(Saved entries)
Lemma begin_frame :
  forall w, tbody (begin w) = tbody w /\ alerts (begin w) = alerts w
            /\ paginationHidden (begin w) = paginationHidden w
            /\ loadingAborted (loader (begin w)) = false
            /\ doc (begin w) = doc w /\ sent (begin w) = sent w.
Proof.
  intros [l d tb al se pr bu pa no]. unfold begin, parseCurrentPage. simpl.
  destruct tb; simpl; repeat split; reflexivity.
Qed.

End WithHost.

(** The merge: what it writes and what it keeps. *)
Lemma complete_spec :
  forall w,
    allPagesData (loader (complete w)) = allPagesData (loader w)
    /\ alerts (complete w) = alerts w
    /\ tbody (complete w)
       = match tbody w with
         | Some (Elem t a _) =>
             Some (Elem t a
                     (map (fun r => self (element r)) (allPagesData (loader w))))
         | other => other
         end.
Proof.
  intros [l d tb al se pr bu pa no].
  unfold complete, hideOriginalPagination, appendAllDataToTable. simpl.
  destruct tb as [[s|t a k]|]; simpl; destruct (docQuery _ _); simpl;
    repeat split; reflexivity.
Qed.

(** The merge hides the pagination element of the page, when there is
    one, and leaves the log of requests alone. *)
Lemma complete_pagination :
  forall w,
    paginationHidden (complete w)
    = match docQuery (root (doc w)) (sel1 [Class "pagination"]) with
      | Some _ => true
      | None => paginationHidden w
      end
    /\ sent (complete w) = sent w.
Proof.
  intros [l d tb al se pr bu pa no].
  unfold complete, hideOriginalPagination, appendAllDataToTable. simpl.
  destruct tb as [[s|t a k]|]; simpl; destruct (docQuery _ _); simpl;
    split; reflexivity.
Qed.

End LoaderFacts.

(* ===================================================================== *)
(** ** The page aggregator: cancellation, failed pages *)
(* ===================================================================== *)

Section LoaderClaims.
Import PageLoader LoaderFacts.
Context {host : Host}.
(** [currentSection] is the default [hero], no computed ratio comparing
    greater than zero, or the first identifier whose computed ratio compares
    greater than zero and is exceeded by no other. *)
Lemma currentSection_first_maximum (b : Browser) :
  (currentSection b = hero /\
   forall s v, visibilityOf b s = Some v -> JS.gt v (JS.ofZ 0) = false) \/
  (exists m, visibilityOf b (currentSection b) = Some m /\
             JS.gt m (JS.ofZ 0) = true /\
             (forall s v, visibilityOf b s = Some v -> JS.gt v m = false) /\
             (forall s v, (index s < index (currentSection b))%nat ->
                          visibilityOf b s = Some v ->
                          JS.gt m v = true \/ v = JS.NaN)).
Proof.
  unfold currentSection.
  destruct (scan_first_maximum b sections hero (JS.ofZ 0) ofZ_0_not_NaN)
    as (c' & m' & -> & Hm' & Hle & Hall & Hsel). simpl fst.
  destruct Hsel as [[-> ->]|(l1 & l2 & Hsplit & Hc' & Hlt & Hbefore)].
  - left. split; [reflexivity|]. intros s v Hv.
    eapply Hall; [apply sections_complete|exact Hv].
  - right. exists m'. split; [exact Hc'|]. split; [exact Hlt|]. split.
    + intros s v Hv. eapply Hall; [apply sections_complete|exact Hv].
    + intros s v Hs Hv. eapply Hbefore; [|exact Hv].
      eapply sections_prefix; eassumption.
Qed.

Lemma handleScroll_current (b : Browser) (prev : SectionId) :
  handleScroll b prev prev = currentSection b.
Proof.
  unfold handleScroll. destruct (SectionId_eqb (currentSection b) prev) eqn:E.
  - apply SectionId_eqb_eq in E. congruence.
  - reflexivity.
Qed.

*ASSIGNED TASK:* Go through the entries above and copy each line with "Lemma" in it.

*RESULT OF THE EXERCISE:*
Lemma begin_frame :
Lemma complete_spec :
Lemma complete_pagination :
Lemma currentSection_first_maximum (b : Browser) :
Lemma handleScroll_current (b : Browser) (prev : SectionId) :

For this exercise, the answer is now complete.